Das Pferd lobe nach einem Monat und das Weib nach einem Jahre.
「馬は1カ月後に、女房は1年後に褒めろ」

ヨーロッパの農耕民族の間では、馬の買い物は当たり外れが多いから、名馬か駄馬か、買ってから1カ月後に評価するという風習があったそうである。女房はもらってから1年後に……という句と対になっている。

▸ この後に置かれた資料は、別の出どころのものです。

(** * Diplodocus: the reader view, the book cards and the record store

    A shallow embedding of [reader.js] (the full-screen reader view that
    wires the [TTSEngine] to the controls), of the book-card module
    ([confirmRemove]) and of the Dexie schema of [js/db.js], together
    with the properties the specification states about them.

    The narration engine ([tts.js]), the sentence tokenizer and the
    record store ([storage.js]) are not among the sources.  The reader
    is embedded over an interface of the engine ([Reader.Engine]), so
    that what is proved of [reader.js] holds for every engine; where a
    property speaks of what these parts do themselves, they are modelled
    from the specification ([TTS], [Tokenizer], [Store]). *)

From Stdlib Require Import Ascii String.
From stdpp Require Import base option list gmap strings pretty sorting.

Local Open Scope string_scope.
Local Open Scope list_scope.
Local Open Scope nat_scope.

(** ** js/db.js *)

Module Db.

(** [books: '++id, title, author, filename, fileSize, addedAt'], with the
    non-indexed fields [coverBlob] and [chapterCount].  The primary key
    [++id] is the key of the table, not a field of the row. *)
Record BookRow := {
  b_title : string;
  b_author : string;
  b_filename : string;
  b_fileSize : Z;
  b_addedAt : Z;
  b_coverBlob : option nat;
  b_chapterCount : Z
}.

(** A book object as Dexie returns it: the row and its primary key. *)
Record Book := {
  id : Z;
  row : BookRow
}.

(** [chapters: '++id, bookId, spineIndex'], with the non-indexed fields
    [title] and [href]; the sentence sequence of a chapter (section 3 of
    the specification) travels with the row. *)
Record ChapterRow := {
  bookId : Z;
  spineIndex : Z;
  title : string;
  href : string;
  sentences : list string
}.

(** A Dexie table with an auto-incremented primary key: the stored rows
    and the next key [++id] hands out. *)
Record Table (A : Type) := {
  rows : gmap Z A;
  next_id : Z
}.
Arguments rows {A} _.
Arguments next_id {A} _.

Definition table_empty {A} : Table A := {| rows := ∅; next_id := 1 |}.

(** [table.add(row)] *)
Definition table_add {A} (r : A) (t : Table A) : Table A :=
  {| rows := <[next_id t := r]> (rows t); next_id := (next_id t + 1)%Z |}.

(** [table.delete(key)] *)
Definition table_delete {A} (k : Z) (t : Table A) : Table A :=
  {| rows := delete k (rows t); next_id := next_id t |}.

(** [table.where(field).equals(v).delete()] *)
Definition table_delete_where {A} (field : A → Z) (v : Z) (t : Table A)
  : Table A :=
  {| rows := filter (λ kr, field kr.2 ≠ v) (rows t); next_id := next_id t |}.

(** [table.where(field).equals(v).toArray()] *)
Definition table_where {A} (field : A → Z) (v : Z) (t : Table A) : list A :=
  (map_to_list (filter (λ kr, field kr.2 = v) (rows t))).*2.

(** The database [EReaderDB] at version 2. *)
Record t := {
  books : Table BookRow;
  chapters : Table ChapterRow
}.

Definition empty : t := {| books := table_empty; chapters := table_empty |}.

End Db.

(** ** The record store (section 6 of the specification) *)

Module Store.

(** What the Chapter Assembler hands over for one narratable spine item. *)
Record ChapterData := {
  c_title : string;
  c_href : string;
  c_sentences : list string
}.

(** Modelled from the spec: the state of the external record store of
    section 6, whose implementation ([storage.js] and the import
    pipeline) is not part of the sources.  The chapter and book rows are
    the Dexie tables of [js/db.js]; [files] holds the ids of the books
    whose raw file is stored, [positions] the one [PlaybackPosition] row
    per book of section 3. *)
Record t := {
  db : Db.t;
  files : gset Z;
  positions : gmap Z (Z * Z)
}.

Definition empty : t := {| db := Db.empty; files := ∅; positions := ∅ |}.

Definition set_chapters (c : Db.Table Db.ChapterRow) (s : t) : t :=
  {| db := {| Db.books := Db.books (db s); Db.chapters := c |};
     files := files s; positions := positions s |}.

Definition set_books (b : Db.Table Db.BookRow) (s : t) : t :=
  {| db := {| Db.books := b; Db.chapters := Db.chapters (db s) |};
     files := files s; positions := positions s |}.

Wen die Götter lieben, der stirbt jung.
「神々が愛する者は若くして死ぬ」

美人や才能豊かな者は早く死ぬ。佳人薄命や才子多病と一脈相通じる表現である。

Jeder Müller leitet das Wasser auf seine eigene Mühle.
「粉屋はみな自分の水車小屋に水を導く」

即座に「我田引水」が連想できそうな表現である。

Ein Unglück kommt selten allein.
「不幸が単独で来ることは滅多にない」

日本では「弱り目に祟り目」という。悪事はえてして重ねて起こりがちである。中国には「福無双至、禍不単行」という格言がある。福は2つ続けて来ない。禍は単独では来ないと訳せる。

Borgen macht Sorgen.
「借金が心配をつくる」

借金をすると心配の種が増える。借金のBorgen(ボルゲン)と心配のSorgen(ゾルゲン)が韻を踏んでいる。

Je weniger Ausbildung, je mehr Einbildung.
「教養が少ないほど自惚れが多い」

教養のAusbildung(アウスビルドゥング)と自惚れのEinbildung(アインビルドゥング)が韻を踏んでいる。

Almosen geben armut nicht.
「施しをしても貧乏にはならない」

「情けは人の為ならず」に相当するという解説が添えてある。

Die Zuschauer sehen mehr als die Spieler.
「観客は演技者よりも演技がよく見える」

「傍目八目」のドイツ版である。

Glück im Spiel, Unglück in der Liebe.
「賭け事で幸福、恋愛で不幸」

ギャンブルで大金を儲けたが、恋人に振られたという状況だろうか。「天は二物を与えず」のドイツ版である。

ドイツ人というと生真面目で堅物な民族という先入観を抱きがちだが、60年後に格言を読み直してみて予想外にユーモア精神に満ち溢れているのに改めて驚かされた。